Jones picked up the narrative and, through stories about the edge of a cliff and a San Francisco diner, explained how privilege allows some to ignore injustice, while oppression causes others to get sick and die young. Jones laid out a case for going beyond investments in acute care and safety nets and deeper than discussions on the social determinants of health.
Those are vital, indeed, she said, but it does not equip us to talk about how health disparities arise.
“Health is not created within the health sector. It’s created by the difference in the conditions of our lives, which make some individuals and communities sicker than others,” she said. “When we talk about systems of power we are now talking about social determinants of equity. Now we talk about racism, sexism, economic systems of power.”
Following her talk, Jones joined a panel of experts including Multnomah County researcher Duldulao.
As an epidemiologist whose work shapes policy and programs that advance health equity, Duldulao spends a lot of time thinking about power and place, including her own. But lately she’s begun to think about her body too.
“There’s a great book called The Body is Not an Apology. It’s getting me to think about the study and surveillance of bodies, in the context of oppression,” she said. “I’m asking myself how these processes manifest in myself and what that does to me.”
For the first time she began to wonder whether her family’s story might be one reason she got sick.

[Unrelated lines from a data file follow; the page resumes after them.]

(** * Tenor API wrapper: a shallow embedding of the client and its helpers

    The development follows the TypeScript sources:
    - [utils/parameters]: [renameParameters] and [createUrlParameters];
    - [utils/fetch]: [fetchTenorApi] and [fetchTenorApiEndpoint];
    - [tenor.ts]: the [TenorApi] class with its nine public methods.

    JavaScript objects live in a store (they are shared by reference and can be
    frozen), the network is an oracle consulted by [fetch], and every function
    of the sources is a computation in a small state-and-exception monad. *)

From Stdlib Require Import ZArith QArith String Ascii List Lia Permutation.
From stdpp Require Import base list.
Import ListNotations.

Open Scope string_scope.
Open Scope Z_scope.

(** ** JavaScript values and objects *)

Module JS.

(** A JavaScript number, which is a double.  The sources do two things with
    a number: they test it ([if (value)], false for [+0], [-0] and [NaN]) and
    they call [toString()] on it.  Both are the platform's, and a number is
    known here by what the two give: every double has its value in this type,
    fractions, [NaN] and the infinities included, printed as the platform
    prints it ([8] as [8], ten to the twenty-first as [1e+21]). *)
Record number : Type := { isZeroOrNaN : bool; Number_toString : string }.

(** The values an endpoint parameter can hold (see [EndpointParameters] in
    [tenor.types]): strings, numbers, booleans, arrays of strings, or
    [undefined].  A string is a well-formed one (no lone surrogate) and stands
    for the bytes of its UTF-8 encoding. *)
Inductive Value : Type :=
| VUndefined
| VString (s : string)
| VNumber (n : number)
| VBoolean (b : bool)
| VArray (elements : list string).

(** Own enumerable string-keyed properties, in [Object.entries] order.  For
    the property names of this program (the fields of [EndpointParameters] and
    the names they are sent under, none of which is an array index) that is
    insertion order. *)
Definition Props : Type := list (string * Value).

Definition keys (ps : Props) : list string := map fst ps.

(** [ToBoolean]: what [if (value)] tests. Arrays are objects, hence truthy. *)
Definition ToBoolean (v : Value) : bool :=
  match v with
  | VUndefined => false
  | VString s => negb (String.eqb s "")
  | VNumber n => negb (isZeroOrNaN n)
  | VBoolean b => b
  | VArray _ => true
  end.

Definition Array_isArray (v : Value) : bool :=
  match v with VArray _ => true | _ => false end.

(** [Array.prototype.join]. *)
Definition Array_join (separator : string) (elements : list string) : string :=
  String.concat separator elements.

(** [value.toString()].  [undefined] has no such method; the sources only
    call it on truthy values, and the entry for [VUndefined] is never used. *)
Definition toString (v : Value) : string :=
  match v with
  | VUndefined => "undefined"
  | VString s => s
  | VNumber n => Number_toString n
  | VBoolean b => if b then "true" else "false"
  | VArray elements => Array_join "," elements
  end.
(** * ping-mon5api: the heartbeat worker and its window, embedded from [main.py]

    [PingWorker.run] is a loop of cycles: a delivery phase (up to
    [MAX_RETRIES] POST attempts with an exponential, interruptible backoff)
    followed by an interval countdown of [INTERVAL] one-second steps.  The
    worker talks to three things it does not control: the HTTP endpoint, the
    stop event set from the GUI thread, and the Qt signals/log it writes to.
    The embedding makes all three explicit: an environment gives the result of
    every POST and the moment from which [is_set()] answers [True], and every
    program returns the list of events it performed, in order. *)

From Stdlib Require Import ZArith List Bool Lia Arith.
Import ListNotations.

(** ** Python strings *)

(** A Python [str] is a sequence of Unicode code points. *)
Definition codepoint := N.
Definition pystr := list codepoint.

Module PyStr.

Local Open Scope N_scope.

(** [len(s)] *)
Definition len (s : pystr) : nat := length s.

(** [s[:n]] for a non-negative [n] *)
Definition slice_to (n : nat) (s : pystr) : pystr := firstn n s.

(** [str.isspace] on one code point: the characters [str.strip()] removes. *)
Definition isspace (c : codepoint) : bool :=
  ((9 <=? c) && (c <=? 13)) || ((28 <=? c) && (c <=? 32))
  || (c =? 133) || (c =? 160) || (c =? 5760)
  || ((8192 <=? c) && (c <=? 8202))
  || (c =? 8232) || (c =? 8233) || (c =? 8239) || (c =? 8287) || (c =? 12288).

Fixpoint lstrip (s : pystr) : pystr :=
  match s with
  | [] => []
  | c :: t => if isspace c then lstrip t else s
  end.

Definition rstrip (s : pystr) : pystr := rev (lstrip (rev s)).

(** [s.strip()] *)
Definition strip (s : pystr) : pystr := rstrip (lstrip s).

Fixpoint digits (u : Decimal.uint) : pystr :=
  match u with
  | Decimal.Nil => []
  | Decimal.D0 r => 48 :: digits r
  | Decimal.D1 r => 49 :: digits r
  | Decimal.D2 r => 50 :: digits r
  | Decimal.D3 r => 51 :: digits r
  | Decimal.D4 r => 52 :: digits r
  | Decimal.D5 r => 53 :: digits r
  | Decimal.D6 r => 54 :: digits r
  | Decimal.D7 r => 55 :: digits r
  | Decimal.D8 r => 56 :: digits r
  | Decimal.D9 r => 57 :: digits r
  end.

(** [str(n)] and [f"{n}"] for an [int] *)
Definition of_int (z : Z) : pystr :=
  match Z.to_int z with
  | Decimal.Pos u => digits u
  | Decimal.Neg u => 45 :: digits u
  end.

Duldulao’s parents immigrated from the Philippines with only two suitcases worth of possessions. The family lived for a time in an aunt’s basement. They struggled financially. Her father weathered racism at work. There was mental illness and abuse. She felt an obligation to succeed. She worked hard, earned degree, after degree, after degree. And she lived well. She didn’t smoke. Yet she was diagnosed, in 2017, with breast cancer.
“How did this happen?” she asked the doctors. “There’s no history in my family.”
“It's spontaneous,” the doctors said.
“‘O.K., I guess it just happened,’” she told herself.
But she has recently begun to wonder, did it just happen? Or is this part of her story too?
“Putting all these things together, the examination on how systems and structures sit inside you,” Duldulao said. “It’s a painful but necessary process.”
Before visiting PSU, Jones stopped by the Multnomah County Health Department, where she spoke to dozens of employees. Among them was Public Health Director Rachael Banks.
“Her analysis squarely validated why starting with race and centering on the margins is the only way to achieve health equity,” Banks said later. “Racism is alive and well, but how do you face that? Do you shy away? Absolutely not. We need to stay the course on equity.”
Banks can easily call out ways Multnomah County has stayed that course — by centering community preservation and healing in the county’s Community Health Improvement Plan, through the Future Generations Collaborative, by maintaining culturally specific strategies, by continuing to support community partnerships and capacity building, and training community health workers.
After nearly two decades working in public health at Multnomah County, Banks knows health equity wouldn’t come about by an individual’s actions; it takes systems to mobilize. But she still feels moved by Jones’ reminder that it takes us all to do this work.
“It's inspiring for me, to be part of cultural change,” Banks said. “It’s not about one person, but about the systems we create.”